Stored data:
= = = = = = =
(* ===== verification/ConnectorProps.v ===== *)
(** * What a connector guarantees

    The invariant of [Connector.v], that it holds whatever happens to a connector
    that is used as documented, its back-off, and what goes wrong when it is
    started while the timer of a retry is pending. *)

From Stdlib Require Import ZArith Lia.
From stdpp Require Import gmap list.
From S2P Require Import Prelude Bytes Base Channel EPollPoller TinySockets Connector.

Local Open Scope Z_scope.

Class ConnectLaws W {LO : LoopOps W} {LS : LoopSpec W} {CO : ConnectOps W} := {
  create_law : ∀ (w : W) fd w', loop_ok w -> sock_create w = (fd, w') ->
    same_loop w w' ∧ (fd ∉ socks w) ∧ socks w' = {[fd]} ∪ socks w ∧ fd_open fd w' ∧ fd_free fd w'
    ∧ ∀ fd', fd_free fd' w -> fd_free fd' w';
  connect_law : ∀ fd (w : W) e w', loop_ok w -> sock_connect fd w = (e, w') ->
    same_loop w w' ∧ socks w' = socks w ∧ (fd_open fd w -> fd_open fd w')
    ∧ ∀ fd', fd_free fd' w -> fd_free fd' w';
  error_law : ∀ fd (w : W) e w', loop_ok w -> sock_error fd w = (e, w') ->
    same_loop w w' ∧ socks w' = socks w ∧ ∀ fd', fd_free fd' w -> fd_free fd' w';
  close_law : ∀ fd (w : W), loop_ok w -> fd_free fd w ->
    same_loop w (sock_close fd w) ∧ socks (sock_close fd w) = socks w ∖ {[fd]}
    ∧ (∀ fd', fd_free fd' w -> fd_free fd' (sock_close fd w))
    ∧ (∀ fd', fd' ≠ fd -> fd_open fd' w -> fd_open fd' (sock_close fd w));
  (** Channels and sockets are different things. *)
  socks_apart :: Apart socks;
}.

Section invariant.
#[local] Set Default Proof Using "All - removable".
Context {BT : BaseTime} {W : Type} {LO : LoopOps W} {LS : LoopSpec W} {CO : ConnectOps W}
        {KL : ConnectLaws W} {AL : Allocator}.
Implicit Types (w : KWorld (W := W)) (x : W).

(** Channels may be removed in their own callbacks and in functors, the only
    places where a connector removes its channel. *)
Context (removable : ∀ p x, loop_ok x -> can_remove p x).

Ltac fset_solver := clear removable; set_solver.

(** ** The invariant *)
Definition kslots (ch : Channel) : Prop :=
  readCallback_ ch = None ∧ writeCallback_ ch = Some KHandleWrite
  ∧ closeCallback_ ch = None ∧ errorCallback_ ch = Some KHandleError.

Definition kstate w : States := state_ (connector w).

(** [h] says whether the channel is in the middle of [handleEvent]. *)
Record channel_inv (h : bool) w (p : addr) (ch : Channel) : Prop := {
  ci_at : chan p (lw w) = Some ch;
  ci_slots : kslots ch;
  ci_handling : eventHandling_ ch = h;
  ci_live : kstate w = kConnecting -> is_Some (interest_of p (lw w)) ∧ fd_open (fd_ ch) (lw w)
    ∧ KResetChannel ∉ cqueue w;
  ci_dead : kstate w ≠ kConnecting -> interest_of p (lw w) = None ∧ addedToLoop_ ch = false
    ∧ ∃ q1 q2, cqueue w = q1 ++ KResetChannel :: q2 ∧ (KResetChannel ∉ q1) ∧ (KResetChannel ∉ q2);
}.

(** The descriptors that are open are the one being connected and those that
    were handed over. *)
Definition held w : gset Z :=
  match channel_ (connector w) with
  | Some p =>
      if bool_decide (kstate w = kConnecting)
      then match chan p (lw w) with Some ch => {[fd_ ch]} | None => ∅ end
      else ∅
  | None => ∅
  end.

Record kinv (h : bool) w : Prop := {
  k_ok : loop_ok (lw w);
  k_chan : match channel_ (connector w) with
           | Some p => ∃ ch, channel_inv h w p ch
           | None => kstate w ≠ kConnecting ∧ KResetChannel ∉ cqueue w
           end;
  k_socks : socks (lw w) = held w ∪ list_to_set (delivered w);
  k_held : ∀ fd, fd ∈ held w -> fd ∉ delivered w;
  k_nodup : NoDup (delivered w);
  k_free : ∀ fd, fd ∈ delivered w -> fd_free fd (lw w);
  k_timers : ctimers w = [] ∨ (∃ d, ctimers w = [d]) ∧ kstate w = kDisconnected;
  k_delay : kInitRetryDelayMs <= retryDelayMs_ (connector w) <= kMaxRetryDelayMs;
  k_delays : Forall (λ d, kInitRetryDelayMs <= d <= kMaxRetryDelayMs) (ctimers w);
  k_queue : KStartInLoop ∉ cqueue w;
}.

Lemma wp_on_loop {A} (f : W -> A * W) Q w :
  (∀ a x, f (lw w) = (a, x) -> Q a {| w with lw := x |}) -> wp (on_loop f) Q w.
Proof using Type. intros HQ. unfold wp, on_loop. destruct (f (lw w)) as [a x] eqn:E. by apply HQ. Qed.

Lemma wp_assertInLoop w Q : loop_ok (lw w) -> Q tt w -> wp (assertInLoopThread) Q w.
Proof.
  intros H HQ. unfold assertInLoopThread. rewrite wp_bind, wp_gets, law_thread by done. done.
Qed.

(** The channel and the events it is being run for. *)
Definition krev w : option (addr * Z) :=
  match channel_ (connector w) with
  | Some p => (λ ch, (p, revents_ ch)) <$> chan p (lw w)
  | None => None
  end.

Definition kset (s : States) w : KWorld :=
  {| w with connector := {| (connector w) with state_ := s |} |}.

Lemma kset_id w : kset (kstate w) w = w.
Proof using Type. by destruct w as [? [] ???]. Qed.

(** A channel whose descriptor is released and that waits to be destroyed. *)
Definition detached (h : bool) w : Prop :=
  match channel_ (connector w) with
  | None => KResetChannel ∉ cqueue w
  | Some p => ∃ ch, chan p (lw w) = Some ch ∧ kslots ch ∧ eventHandling_ ch = h
      ∧ interest_of p (lw w) = None ∧ addedToLoop_ ch = false
      ∧ ∃ q1 q2, cqueue w = q1 ++ KResetChannel :: q2 ∧ (KResetChannel ∉ q1) ∧ (KResetChannel ∉ q2)
  end.

(** Between the two: the descriptor [fd] belongs to no channel any more. *)
Record kfree (h : bool) w (fd : Z) : Prop := {
  kf_ok : loop_ok (lw w);
  kf_free : fd_free fd (lw w);
  kf_det : detached h w;
  kf_socks : socks (lw w) = {[fd]} ∪ list_to_set (delivered w);
  kf_fd : fd ∉ delivered w;
  kf_nodup : NoDup (delivered w);
  kf_frees : ∀ fd', fd' ∈ delivered w -> fd_free fd' (lw w);
  kf_timers : ctimers w = [];
  kf_delay : kInitRetryDelayMs <= retryDelayMs_ (connector w) <= kMaxRetryDelayMs;
  kf_queue : KStartInLoop ∉ cqueue w;
}.

Lemma kinv_detached h w : loop_ok (lw w) -> detached h w -> kstate w ≠ kConnecting ->
  socks (lw w) = list_to_set (delivered w) -> NoDup (delivered w) ->
  (∀ fd, fd ∈ delivered w -> fd_free fd (lw w)) ->
  (ctimers w = [] ∨ (∃ d, ctimers w = [d]) ∧ kstate w = kDisconnected) ->
  kInitRetryDelayMs <= retryDelayMs_ (connector w) <= kMaxRetryDelayMs ->
  Forall (λ d, kInitRetryDelayMs <= d <= kMaxRetryDelayMs) (ctimers w) ->
  (KStartInLoop ∉ cqueue w) -> kinv h w.
Proof using Type.
  intros Hok Hdet Hs Hsk Hnd Hfr Ht Hd Hds Hq.
  assert (Hheld : held w = ∅).
  { unfold held. destruct (channel_ (connector w)); [|done]. by rewrite bool_decide_eq_false_2. }
  split; try done; rewrite ?Hheld.
  - unfold detached in Hdet. destruct (channel_ (connector w)) as [p|]; [|done].
    destruct Hdet as (ch & ? & ? & ? & ? & ? & ?). exists ch. by split.
  - by rewrite Hsk, (left_id_L ∅ (∪)).
  - fset_solver.
Qed.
= = = = = = =
Problem description: Looking at the entries above, work out how many lines include the word "destruct" and reply with that number alone.

Answer for this exercise: 5